==== DATA ====
(** What their documentation promises. *)
Class RuntimeLaws `{RuntimeLib} : Type := {
  (** a builder adds what was registered with it, unless a type is there twice *)
  builder_types : SchemeBuilder → list ObjectType;
  builder_version : SchemeBuilder → GroupVersion;
  builder_new gv : builder_types (NewSchemeBuilder gv) = [] ∧ builder_version (NewSchemeBuilder gv) = gv;
  builder_register ts b :
    builder_types (Register ts b) = builder_types b ++ ts ∧ builder_version (Register ts b) = builder_version b;
  builder_adds b s :
    gv_Version (builder_version b) ≠ "" → NoDup (builder_types b) →
    (∀ T, T ∈ builder_types b → Recognizes s T = false) →
    ∃ s', AddToScheme b s = (None, s') ∧
      ∀ T, Recognizes s' T = true ↔ T ∈ builder_types b ∨ Recognizes s T = true;
  (** client-go brings the types of Kubernetes *)
  clientgo_adds : ∃ s, clientgo_AddToScheme NewScheme = (None, s) ∧
    ∀ T, Recognizes s T = kubernetes_type T;
  (** vectors with valid descriptions and new fully qualified names can be
      registered *)
  registry_names : Registry → list string;
  registry_adds (ds : list (VecOpts * list string)) r :
    let names := (λ d, BuildFQName d.1) <$> ds in
    Forall (λ d, valid_desc d.1 d.2 = true) ds → NoDup names → (∀ n, n ∈ names → n ∉ registry_names r) →
    ∃ r', MustRegister ((λ d, vec_new d.1 d.2) <$> ds) r = Done r' ∧
      ∀ n, n ∈ registry_names r' ↔ n ∈ registry_names r ∨ n ∈ names;
  (** a selector that asks for a label is one *)
  exists_predicate k : ∃ f, LabelSelectorPredicate
      [{| lsr_Key := k; lsr_Operator := LabelSelectorOpExists; lsr_Values := [] |}] = inr f ∧
    ∀ labels, f labels = bool_decide (is_Some (gm_get labels k));
  (** a controller is named after the type it is for; it and the types it
      watches must be known and the name free *)
  controllers : CtrlManager → list ControllerBuilder;
  webhooks : CtrlManager → list WebhookBuilder;
  controller_completes b m :
    (∀ T, T = cb_For b ∨ T ∈ (cb_Watches b).*1.*1 → Recognizes (GetScheme m) T = true) →
    (∀ b', b' ∈ controllers m → cb_For b' ≠ cb_For b) →
    ∃ m', CompleteController b m = (None, m') ∧ GetScheme m' = GetScheme m ∧
      controllers m' = controllers m ++ [b] ∧ webhooks m' = webhooks m;
  webhook_completes b m :
    Recognizes (GetScheme m) (wb_For b) = true →
    (∀ b', b' ∈ webhooks m → wb_For b' ≠ wb_For b) →
    ∃ m', CompleteWebhook b m = (None, m') ∧ GetScheme m' = GetScheme m ∧
      controllers m' = controllers m ∧ webhooks m' = webhooks m ++ [b]
}.
Lemma run_loop_invariants cycles fuel c interval arg :
  forall w r w',
    run_loop env cycles fuel c interval arg w = (r, w') ->
    (well_formed w -> well_formed w') /\
    exists new,
      trace w' = trace w ++ new /\
      (forall s, In (EvSleep s) new -> s = interval) /\
      sleeps new <= cycles /\
      polls new <= sleeps new /\
      (r = Ok tt -> polls new = sleeps new).
Proof.
  induction cycles as [| cycles IH]; intros w r w' H.
  - inversion H; subst. split; [auto |]. exists []. rewrite app_nil_r.
    split; [reflexivity |]. split; [intros s [] |]. cbn. repeat split; auto; discriminate.
  - rewrite run_loop_unfold in H.
    destruct (disrupt env fuel c (emit (EvSleep interval) w)) as [rd w1] eqn:Ed.
    apply keeps_disrupt in Ed. destruct Ed as [_ [Hte1 [Hwf1 [n1 [Hn1 Hf1]]]]].
    world_simpl_in Hn1. world_simpl_in Hte1.
    assert (Hwf1' : well_formed w -> well_formed w1) by exact Hwf1.
    destruct (action_events_counts _ Hf1) as [Hs1 [Hp1 Hno1]].
    (* the cycle up to the end of the disruption *)
    assert (Hq1 : trace w1 = trace w ++ (EvSleep interval :: n1))
      by (rewrite Hn1, <- app_assoc; reflexivity).
    assert (Hsl1 : sleeps (EvSleep interval :: n1) = 1)
      by (change (EvSleep interval :: n1) with ([EvSleep interval] ++ n1);
          rewrite sleeps_app, Hs1; reflexivity).
    assert (Hpl1 : polls (EvSleep interval :: n1) = 0)
      by (change (EvSleep interval :: n1) with ([EvSleep interval] ++ n1);
          rewrite polls_app, Hp1; reflexivity).
    assert (Hin1 : forall s, In (EvSleep s) (EvSleep interval :: n1) -> s = interval).
    { intros s [Heq | Hin]; [congruence | exfalso; exact (Hno1 s Hin)]. }
    assert (Hstop : forall (r0 : Result unit), r0 <> Ok tt -> (r0, w1) = (r, w') ->
              (well_formed w -> well_formed w') /\
              exists new,
                trace w' = trace w ++ new /\
                (forall s, In (EvSleep s) new -> s = interval) /\
                sleeps new <= S cycles /\
                polls new <= sleeps new /\
                (r = Ok tt -> polls new = sleeps new)).
    { intros r0 Hr0 Heq. inversion Heq; subst. split; [exact Hwf1' |].
      exists (EvSleep interval :: n1). rewrite Hsl1, Hpl1.
      repeat split; auto; try lia. intros; contradiction. }
    assert (Hnext : forall w2 q,
              trace w2 = trace w ++ q ->
              (forall s, In (EvSleep s) q -> s = interval) ->
              sleeps q = 1 -> polls q <= 1 ->
              (arg <> None -> polls q = 1) ->
              (well_formed w -> well_formed w2) ->
              match set_target_node env w2 with
              | (Ok _, w3) => run_loop env cycles fuel c interval arg w3
              | (Raise e, w3) => (Raise e, w3)
              | (Blocked, w3) => (Blocked, w3)
              | (OutOfFuel, w3) => (OutOfFuel, w3)
              end = (r, w') ->
              (well_formed w -> well_formed w') /\
              exists new,
                trace w' = trace w ++ new /\
                (forall s, In (EvSleep s) new -> s = interval) /\
                sleeps new <= S cycles /\
                polls new <= sleeps new /\
                (r = Ok tt -> polls new = sleeps new)).
    { intros w2 q Hq Hinq Hsq Hpq Harg Hwf2 Hrun.
      destruct (set_target_node env w2) as [rs w3] eqn:Es.
      destruct (set_target_node_step _ _ _ Es) as [Hn3 [Hx3 [_ [_ [n3 [Htr3 Hf3]]]]]].
      destruct (action_events_counts _ Hf3) as [Hs3 [Hp3 Hno3]].
      assert (Hwf3 : well_formed w -> well_formed w3).
      { intros Hw. specialize (Hwf2 Hw). unfold well_formed in *.
        rewrite Hn3, Hx3. exact Hwf2. }
      assert (Htr : trace w3 = trace w ++ (q ++ n3))
        by (rewrite Htr3, Hq, app_assoc; reflexivity).
      assert (Hin3 : forall s, In (EvSleep s) (q ++ n3) -> s = interval).
      { intros s Hin. apply in_app_or in Hin. destruct Hin as [Hin | Hin];
          [auto | exfalso; exact (Hno3 s Hin)]. }
      destruct rs as [[] | e | |];
        try (inversion Hrun; subst; split; [exact Hwf3 |];
             exists (q ++ n3); rewrite sleeps_app, polls_app, Hs3, Hp3;
             repeat split; auto; try lia; intros; discriminate).
      pose proof Hrun as Hrun'. apply IH in Hrun.
      destruct Hrun as [Hwf [new [Hnew [Hinn [Hsn [Hpn Hok]]]]]].
      split; [auto |].
      exists ((q ++ n3) ++ new). rewrite Hnew, Htr, !app_assoc.
      split; [reflexivity |].
      rewrite <- !app_assoc. rewrite !sleeps_app, !polls_app, Hs3, Hp3.
      split.
      { intros s Hin. apply in_app_or in Hin. destruct Hin as [Hin | Hin]; [auto |].
        apply in_app_or in Hin. destruct Hin as [Hin | Hin];
          [exfalso; exact (Hno3 s Hin) | auto]. }
      split; [lia |]. split; [lia |].
      intros Hr. specialize (Hok Hr).
      destruct arg as [a |].
      - rewrite (Harg ltac:(discriminate)). lia.
      - exfalso. apply run_loop_without_event in Hrun'. destruct Hrun' as [_ Hne].
        exact (Hne Hr). }
    destruct rd as [[] | e | |]; try (eapply Hstop; [| exact H]; discriminate).
    rewrite check_termination_unfold in H.
    destruct arg as [a |].
    + destruct (termination_event w1) as [e |].
      * destruct (env_is_set env (trace w1) e).
        -- inversion H; subst. split.
           { intros Hw. specialize (Hwf1' Hw). exact Hwf1'. }
           exists ((EvSleep interval :: n1) ++ [EvIsSet e true]).
           world_simpl. rewrite Hq1, <- app_assoc.
           split; [reflexivity |]. rewrite sleeps_app, polls_app, Hsl1, Hpl1.
           split.
           { intros s Hin. apply in_app_or in Hin.
             destruct Hin as [Hin | [Hin | []]]; [auto | discriminate Hin]. }
           cbn. repeat split; auto; lia.
        -- apply (Hnext (emit (EvIsSet e false) w1)
                        ((EvSleep interval :: n1) ++ [EvIsSet e false])).
           ++ world_simpl. rewrite Hq1, <- app_assoc. reflexivity.
           ++ intros s Hin. apply in_app_or in Hin.
              destruct Hin as [Hin | [Hin | []]]; [auto | discriminate Hin].
           ++ rewrite sleeps_app, Hsl1. reflexivity.
           ++ rewrite polls_app, Hpl1. cbn. lia.
           ++ intros _. rewrite polls_app, Hpl1. reflexivity.
           ++ exact Hwf1'.
           ++ exact H.
      * eapply Hstop; [| exact H]; discriminate.
    + apply (Hnext w1 (EvSleep interval :: n1)); auto.
      * lia.
      * intros Hc. congruence.
Qed.


(** X10. A node list that holds no node twice stays so through every
    disruption of every strategy and through every run of the
    scheduling loop, however they end. *)
Theorem node_list_stays_well_formed
    (cycles fuel : nat) (c : Monkey) (interval : nat) (arg : option EventId) (w : World) :
  well_formed w ->
  well_formed (snd (disrupt env fuel c w)) /\
  well_formed (snd (run env cycles fuel c interval arg w)).
Proof.
  intros Hwf. split.
  - destruct (disrupt env fuel c w) as [r w'] eqn:E. apply keeps_disrupt in E.
    destruct E as [_ [_ [H _]]]. exact (H Hwf).
  - unfold run.
    destruct (run_loop env cycles fuel c (interval * 60) arg w) as [r w'] eqn:E.
    apply run_loop_invariants in E. destruct E as [H _]. exact (H Hwf).
Qed.

(** Once [self.termination_event] is None, a run given an event ends at
    its first checkpoint with the AttributeError of [None.isSet]. *)
Lemma run_loop_event_cleared cycles fuel c interval a w r w' :
  termination_event w = None ->
  run_loop env cycles fuel c interval (Some a) w = (r, w') ->
  r <> Ok tt.
Proof.
  intros Hte. destruct cycles as [| cycles]; [intros H; inversion H; discriminate |].
  rewrite run_loop_unfold.
  destruct (disrupt env fuel c (emit (EvSleep interval) w)) as [rd w1] eqn:Ed.
  apply keeps_disrupt in Ed. destruct Ed as [_ [Hte1 _]]. world_simpl_in Hte1.
  destruct rd as [[] | e | |]; try (intros H; inversion H; discriminate).
  rewrite check_termination_unfold, Hte1, Hte. intros H; inversion H; discriminate.
Qed.
(** * Speculative prompt caching: a model of the notebook and its properties

    The notebook [misc/speculative_prompt_caching.ipynb] downloads two source
    files, wraps them in one cacheable context message, and compares a
    sequential request with a request whose cache was warmed by a
    one-token probe running while the user types.

    The development embeds the notebook's functions in a state-and-exception
    monad over
    - a heap of Python objects (dicts and lists are mutable and aliased),
    - a logical clock (the durations of all network operations are given by
      a [world], in the manner of an instrumented fake service),
    - a table of asyncio tasks,
    - the console output and a trace of the requests put on the wire. *)

From Stdlib Require Import ZArith Ascii String.
From stdpp Require Import gmap strings list sorting pretty.

Local Open Scope string_scope.
Local Open Scope list_scope.

(** ** Time *)

(** Logical clock ticks; [time.time()] reads the clock. *)
Abbreviation time := nat (only parsing).

(** ** Python values, objects and the heap *)

Abbreviation addr := nat (only parsing).

Inductive value :=
| VNone
| VInt (n : Z)
| VStr (s : string)
| VRef (a : addr).

(** Dicts keep their insertion order; every dict of the notebook has
    string keys. *)
Inductive object :=
| ODict (items : list (string * value))
| OList (elems : list value).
====
• [ACTIVITY]
Return exactly what appears above, from the first line of the entries to the line with "builder_types (Register ts", inclusive.

• [WORKED SOLUTION]
(** What their documentation promises. *)
Class RuntimeLaws `{RuntimeLib} : Type := {
  (** a builder adds what was registered with it, unless a type is there twice *)
  builder_types : SchemeBuilder → list ObjectType;
  builder_version : SchemeBuilder → GroupVersion;
  builder_new gv : builder_types (NewSchemeBuilder gv) = [] ∧ builder_version (NewSchemeBuilder gv) = gv;
  builder_register ts b :
    builder_types (Register ts b) = builder_types b ++ ts ∧ builder_version (Register ts b) = builder_version b;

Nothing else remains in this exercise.